Siapapun yang berhadapan di depan cemin ini tak tertahan lagi pasti akan tekuk lutut dan menyembah kepadanya. Seolah-olah kena daya sihir.

Kini Ciok-koan-im sedang berdiri dan bersolek di depan cermin besar ini, entah berapa lama sudah dia bergaya di depan cemin ini, dengan mendelong dan kesima dia mengawasi bayangan diri sendiri di dalam kaca. Rona wajahnya yang pucat lambat laun mulai bersemu merah laksana buah yang mulai masak, mungil sekali.
Lalu pelan-pelan satu persatu dia mulai menanggalkan pakaian yang melekat di atas badannya, maka sekujur badannya yang putih halus, montok berisi dengan telanjang bulat terpampang didalam cermin besar itu keseluruhannya.
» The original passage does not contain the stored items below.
(** * MiJIT: machine-code synthesis and executable-memory lifecycle

    A shallow embedding of [main.cpp]: the four architecture templates,
    [append_message_size], the payload loop, [estimate_memory_size] and the
    [mmap]/[mprotect]/[munmap] lifecycle of [main]'s [try] block.

    Conventions.
    - [uint8_t] values are [Z] in [0, 256); [static_cast<uint8_t>] is [u8].
    - [size_t] values are [Z] in [0, 2^64); unsigned arithmetic wraps
      ([wrap64]).
    - [std::vector<uint8_t>] is [list Z]; [operator[]] outside the vector is
      undefined behaviour in the source and [None] here.
    - The [#if] ladder on [__linux__]/[__APPLE__]/[__x86_64__]/[__aarch64__]
      is a parameter of type [arch].
    - [int] values are [Z] in [-2^31, 2^31); signed overflow is undefined
      behaviour in the source and [None] (or [Undefined]) here.
    - The sizing loop has no bound, so it is run for a number of iterations;
      statements about [main] assume that it has returned, and the section
      on [estimate_memory_size] says when it does.

    The two earlier revisions of the file kept in the repository (the
    x86-64-only one and the first multi-platform one) have the same
    [estimate_memory_size] and the same stores in [append_message_size]. *)

From Stdlib Require Import ZArith Lia String Ascii.
From stdpp Require Import base option list strings gmap.

Local Open Scope Z_scope.

(** ** Machine integers *)

Definition u8 (z : Z) : Z := z mod 256.

Definition SIZE_BITS : Z := 64.
Definition SIZE_MAX : Z := 2 ^ SIZE_BITS - 1.
Definition wrap64 (z : Z) : Z := z mod 2 ^ SIZE_BITS.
Cahaya api kelap-kelip menyoroti badannya, kulit badannya selicin sutra mengkilap dan halus, kedua bukit montok nan kenyal laksana batu jade, dengan bangga tegak menonjol di dalam hangat nan kering ditengah padang pasir ini, kedua pahanya yang tinggi membundar rata lekuk-lekuk badannya nan semampai dan gemulai laksana hembusan angin musim semi di Kanglam.

Ciok-koan-im berdiri tegak lurus laksana tonggak, dengan mendelong mengawasi bayangan bentuk badan sendiri di dalam kaca, sorot matanya itu, begitu bergairah dan menunjukkan nafsu birahi yang menyala, berkobar lebih memuncak dari seorang laki-laki yang ketagihan sex, sampaipun letak-letak yang sangat tersembunyipun tidak terlepas dari pandangan dan jamahan jari-jarinya.

Entah berapa lamanya, akhirnya dia menarik napas dengan puas, katanya seorang diri: "Seorang perempuan sebaya aku ini masih bisa mempertahankan kecantikan badannya sedemikian rupa, kecuali aku, mungkin tiada orang keduanya dalam dunia ini."

Ciok-koan-im didalam kacapun ikut tersenyum, agaknya seperti berkata: "Ya, takkan ada orang kedua dalam dunia ini."

Pelan-pelan Ciok-koan-im melangkah mundur lalu duduk di sebuah kursi besar dan nyaman yang berada tepat di depan kaca itu, agaknya memang badannya rada letih, namun sikapnya kelihatannya begitu riang gembira. Dengan puas dia menarik napas, katanya: "Aku amat penat! Tahukah kau, hari ini berapa banyak urusan yang sudah kubereskan?"

Bayangan Ciok-koan-im di dalam cerminpun menjadi ikut girang, seperti berkata: "Urusan apapun yang kau kerjakan tentu beres dan tak perlu disangsikan lagi."

Ciok-koan-im tertawa, katanya pula: "Kui-je-ong itu ternyata tidak ceroboh dan bodoh seperti yang kukira semula, tapi aku tetap membunuhnya juga, sekaligus akupun bunuh putrinya yang menganggap dirinya teramat cantik, racun di dalam cangkir arak itu, sekarang tentunya sudah mulai bekerja."

"Soal Ki Ping-yan dan Oh Thi-hoa itu, sebetulnya aku tidak ingin selekas itu membunuh mereka siapa nyana, malah berebutan meneguk dulu arak di dalam cangkir yang kuberi racun itu."

Kembali ia menghela napas, katanya lebih lanjut: "Aku memang tahu orang macam Oh Thi-hoa, lebih baik membunuh diri daripada disiksa atau terbunuh orang lain. Tapi tak pernah terpikir olehku bahwa Ki Ping-yan bakal bertindak seperti itu pula, sungguh suatu hal yang harus dibuat sayang, ya toh?"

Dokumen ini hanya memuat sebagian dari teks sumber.